IThey have a perfect oppotunity this generation to put the hammer down..to make a console that sells at a profit from the get go and be 3 times the performance of a 360..easy....
All it would take is an off the shelf 3ghz core2duo and a decent in 2010 terms GPU, along with say, 2-4gb of ram, to beat the 360 and PS3 to smithereens. Talking consoles, you can get a lot of performance out of that, especially at 720p @ 60fps 1080p/30fps
Honestly without shooting for the stars and looking at a probable fall 2013 for the next Xbox with Sony following suit in anytime 2014 Nintendo had indeed a chance to satisfy both their traditional user base, the Wii user base (assuming the new controller tilt with them) and more serious gamers.
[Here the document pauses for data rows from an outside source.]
(** ** Witnesses *)

Lemma normalize_idempotent_witness :
  normalize (lit "/home/u/a") (lit "/elsewhere") None = lit "/home/u/a"
  ∧ normalize (lit "~/x/../a") (lit "/work") (Some (lit "/home/u")) = lit "/home/u/a".
Proof.
  split; [|reflexivity].
  destruct (normalize_idempotent (lit "~/x/../a") (lit "/work") (lit "/elsewhere")
              (Some (lit "/home/u")) None) as [H _]; [reflexivity|]. exact H.
Defined.

Lemma within_is_component_prefix_witness :
  is_within (normalize (lit "../srcs") (lit "/src") None) (normalize (lit ".") (lit "/src") None) = false.
Proof.
  apply not_true_iff_false.
  rewrite (within_is_component_prefix (lit "../srcs") (lit ".") (lit "/src") None eq_refl).
  intros [k Hk]. vm_compute in Hk. done.
Defined.

Lemma host_is_authority_host_witness :
  is_hostname (lit "docs.rs") = true ∧ host (lit "https://a@b@docs.rs:8080\@evil.example/") = Some (lit "docs.rs").
Proof.
  split; [|reflexivity].
  exact (proj1 (host_is_authority_host (lit "https://a@b@docs.rs:8080\@evil.example/") (lit "docs.rs") eq_refl)).
Defined.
I completely agreed with Patcher's prediction, the WiiU is late, f*****g late.
For the spec it would not have take that much for them to position their hardware as an in between generation even while relying on 45 nm and 40 nm lithography. When it all say and done I believe it will be clear that the Wiiu could have been produce earlier.
To give a picture:
dual core, close parent to POWER7, OoO / 4 way SMT / 8 wide SIMD running north of 2GHz
Modified Redwood GPU acting as the northbrige.
1GB of not that fast GDDR5 (say 800MHz).
The thing could have launched as early as fall 2010 (hd 5670 launched in January 2010, POWER 7 february of the same year). That kind of hardware fits (fitted at the time) in laptop. Completely doable imho. The thing would have been in line with PC evolution. EA was working on the frostbite engine 2, Crytek on Cryengine, etc. Epic too may have had intensive to use the platform as a show off for their always evolving and improving engine. It could have been an enabler for PC tech to evolve just a bit faster (with the result of nowadays console looking even more dated). Not too mention how user base evolved in the mean time.
They missed a big opportunity. We are in 2012 they will ship basically the same hardware, ps3 & 360 user bases have grown a lot, the same can be told about their respective online infrastructure. Where is Nintendo now in this regard, nobody expect them to be where Sony and MS are anytime soon (we're speaking year of development here).
The Wiiumote looks like a really late addition to the system. For me that the role the 3DS should play and by the way I believe that Nintendo should have move from the old DS design...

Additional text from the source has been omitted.